If a radiologist (the doctor who will look at your X-ray) is able to look at your mammogram right away, you might get the results the same day. If not, you should get a phone call or letter with your results within 30 days. Or, if you use an online “patient portal,” you will likely get an alert there when your results are ready. If you do not hear back about your results, call the office or hospital where you had our mammogram, or your doctor’s office. Do not assume that your mammogram was normal if you hear nothing.

If your mammogram is abnormal, try not to panic. In 9 out of 10 cases, an abnormal mammogram turns out not to be breast cancer. You will need more tests to find out what’s going on.
If the doctor thinks your abnormal result is probably not due to cancer, they might suggest that you have another mammogram in 6 months. In other cases, the doctor will give you more tests. This could be because they need to get a better view of part of your breast, or because they think the abnormal result might be due to cancer. Other tests could include a more detailed mammogram, which involves taking more X-rays to get a better view, or an ultrasound of the breast to check something seen on the mammogram. An ultrasound or MRI might also be suggested if your mammogram shows very dense breasts that can make a mammogram harder to read.

If these tests show any suspicious findings, your doctor or nurse will probably order a biopsy. During a biopsy, a doctor takes a sample of breast tissue and sends it to the lab to be checked for cancer. Biopsies are usually done by taking some tissue from the breast with a needle during a mammogram or ultrasound. But, in some cases, biopsies involve a small surgery.

Many experts no longer believe that breast exams by a doctor or nurse are helpful for people who have no breast symptoms. Most lumps that are found when a doctor examines the breast are not actually cancer. Also, studies have not found that doing both a breast exam and mammogram is better than doing a mammogram alone.

Some people want to do exams on their own breasts. No study has shown that breast self-exams lower the risk of dying from breast cancer, and most experts do not encourage self-exams. Some experts encourage something called “breast self-awareness.” This involves learning about your personal risk of breast cancer, what your breasts look and feel like normally, and what to do if you do notice a change in your breast. If you notice any changes in your breasts, talk to your doctor or nurse.

Screening breast MRIs are not for everyone. Compared with mammograms, breast MRIs give more “false positives” and sometimes lead to unneeded biopsies. Still, breast MRIs are sometimes used in people who have a high risk of breast cancer. MRIs don’t replace mammograms. They are used along with mammograms for people who need them.
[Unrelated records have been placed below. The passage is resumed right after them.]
(** [make(chan amqp.Return, 32)]. *)
Definition returns_cap : nat := 32.

(** [if ret := pending.ret.Load(); ret != nil]. *)
Definition check_entry (e : option (option Return_)) : Outcome :=
  match e with Some (Some r) => OReturned r | _ => OOk end.

Inductive label :=
| LRegister (mid : string) | LPublish (mid : string)
| LBrokerReturn (r : Return_) | LBrokerConfirm (mid : string) (ack : bool)
| LDispatch | LGiveUp (mid : string) | LReadChan (mid : string) | LLock (mid : string)
| LReceive (mid : string) | LHandle (mid : string) | LUnlock (mid : string) | LCheck (mid : string)
| LSwapChannel (c : option nat).

Section returns.
(** The returns channel registered on the AMQP channel everyone publishes on. *)
Context (notify : nat).

Inductive step : CState -> label -> CState -> Prop :=
| st_register p rc b mu pc w br bc mid :
    pc !! mid = None ->
    step (Build_CState p rc b mu pc w br bc) (LRegister mid)
         (Build_CState (<[mid := None]> p) rc b mu (<[mid := Registered]> pc) w br bc)
| st_publish p rc b mu pc w br bc mid :
    pc !! mid = Some Registered ->
    step (Build_CState p rc b mu pc w br bc) (LPublish mid)
         (Build_CState p rc b mu (<[mid := Waiting]> pc) w br bc)
(** The broker returns a message at most once, after it was published and
    before it confirms it. *)
| st_broker_return p rc b mu pc w br bc r x :
    pc !! rtMessageId r = Some x -> x <> Registered ->
    br !! rtMessageId r = None -> rtMessageId r ∉ bc ->
    step (Build_CState p rc b mu pc w br bc) (LBrokerReturn r)
         (Build_CState p rc b mu pc (w ++ [FReturn r]) (<[rtMessageId r := r]> br) bc)
| st_broker_confirm p rc b mu pc w br bc mid ack x :
    pc !! mid = Some x -> x <> Registered -> mid ∉ bc ->
    step (Build_CState p rc b mu pc w br bc) (LBrokerConfirm mid ack)
         (Build_CState p rc b mu pc (w ++ [FConfirm mid ack]) br ({[mid]} ∪ bc))
(** The library takes frames off the wire in order; a full returns channel
    blocks it. *)
| st_dispatch_return p rc b mu pc w br bc r :
    length (default [] (b !! notify)) < returns_cap ->
    step (Build_CState p rc b mu pc (FReturn r :: w) br bc) LDispatch
         (Build_CState p rc (<[notify := default [] (b !! notify) ++ [r]]> b) mu pc w br bc)
| st_dispatch_ack p rc b mu pc w br bc mid :
    pc !! mid = Some Waiting ->
    step (Build_CState p rc b mu pc (FConfirm mid true :: w) br bc) LDispatch
         (Build_CState p rc b mu (<[mid := Acked]> pc) w br bc)
| st_dispatch_nack p rc b mu pc w br bc mid :
    pc !! mid = Some Waiting ->
    step (Build_CState p rc b mu pc (FConfirm mid false :: w) br bc) LDispatch
         (Build_CState (delete mid p) rc b mu (<[mid := Done ONack]> pc) w br bc)
(** A confirm nobody waits for any more. *)
| st_dispatch_late p rc b mu pc w br bc mid ack :
    pc !! mid <> Some Waiting ->
    step (Build_CState p rc b mu pc (FConfirm mid ack :: w) br bc) LDispatch
         (Build_CState p rc b mu pc w br bc)
(** The wait's context expires, or the publish itself failed. *)
| st_give_up p rc b mu pc w br bc mid :
    pc !! mid = Some Registered \/ pc !! mid = Some Waiting ->
    step (Build_CState p rc b mu pc w br bc) (LGiveUp mid)
         (Build_CState (delete mid p) rc b mu (<[mid := Done OConfirmErr]> pc) w br bc)
| st_read_chan p rc b mu pc w br bc mid :
    pc !! mid = Some Acked ->
    step (Build_CState p rc b mu pc w br bc) (LReadChan mid)
         (Build_CState p rc b mu
            (<[mid := match rc with None => Checking | Some _ => HaveChan rc end]> pc) w br bc)
| st_lock p rc b pc w br bc mid c :
    pc !! mid = Some (HaveChan (Some c)) ->
    step (Build_CState p rc b None pc w br bc) (LLock mid)
         (Build_CState p rc b (Some mid) (<[mid := Draining c]> pc) w br bc)
| st_receive p rc b mu pc w br bc mid c r rs :
    pc !! mid = Some (Draining c) -> b !! c = Some (r :: rs) ->
    step (Build_CState p rc b mu pc w br bc) (LReceive mid)
         (Build_CState p rc (<[c := rs]> b) mu (<[mid := Handling c r]> pc) w br bc)
| st_handle p rc b mu pc w br bc mid c r :
    pc !! mid = Some (Handling c r) ->
    step (Build_CState p rc b mu pc w br bc) (LHandle mid)
         (Build_CState (store_return r p) rc b mu (<[mid := Draining c]> pc) w br bc)
| st_unlock p rc b pc w br bc mid c :
    pc !! mid = Some (Draining c) -> default [] (b !! c) = [] ->
    step (Build_CState p rc b (Some mid) pc w br bc) (LUnlock mid)
         (Build_CState p rc b None (<[mid := Checking]> pc) w br bc)
| st_check p rc b mu pc w br bc mid :
    pc !! mid = Some Checking ->
    step (Build_CState p rc b mu pc w br bc) (LCheck mid)
         (Build_CState (delete mid p) rc b mu
            (<[mid := Done (check_entry (p !! mid))]> pc) w br bc)
(** [SetChannel] with another channel, or with nil. *)
| st_swap p rc b mu pc w br bc c :
    step (Build_CState p rc b mu pc w br bc) (LSwapChannel c)
         (Build_CState p c b mu pc w br bc).

Definition init : CState := Build_CState ∅ (Some notify) ∅ None ∅ [] ∅ ∅.

(** ** The invariant *)

(** Past its confirm. *)
Definition confirmed_pc (x : PC) : bool :=
  match x with
  | Registered | Waiting | Done OConfirmErr => false
  | _ => true
  end.

Definition holds_lock (x : PC) : bool :=
  match x with Draining _ | Handling _ _ => true | _ => false end.

(** Still has its pending entry. *)
Definition live_pc (x : PC) : bool := match x with Done _ => false | _ => true end.

(** The returns channel a draining goroutine works on. *)
Definition chan_of (x : PC) : option (option nat) :=
  match x with
  | HaveChan c => Some c
  | Draining c | Handling c _ => Some (Some c)
  | _ => None
  end.

(** A return not yet stored in a pending entry. *)
Definition in_flight (b : gmap nat (list Return_)) (pc : gmap string PC) (w : list Frame)
    (r : Return_) : Prop :=
  FReturn r ∈ w \/ r ∈ default [] (b !! notify) \/ exists mid c, pc !! mid = Some (Handling c r).

(** No frame for [mid] follows its confirm. *)
Fixpoint ordered (w : list Frame) : Prop :=
  match w with
  | [] => True
  | FConfirm mid _ :: w' => (forall r, FReturn r ∈ w' -> rtMessageId r <> mid) /\ ordered w'
  | FReturn _ :: w' => ordered w'
  end.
It is not clear what the best schedule for screening is. Many experts suggest mammograms every 2 years for most people, while others suggest mammograms every year. Some experts base their recommendation on your age. The schedule screening might also be different if you have a high risk of breast cancer. Talk with your doctor about how often you should have a mammogram based on your risk as well as your preferences.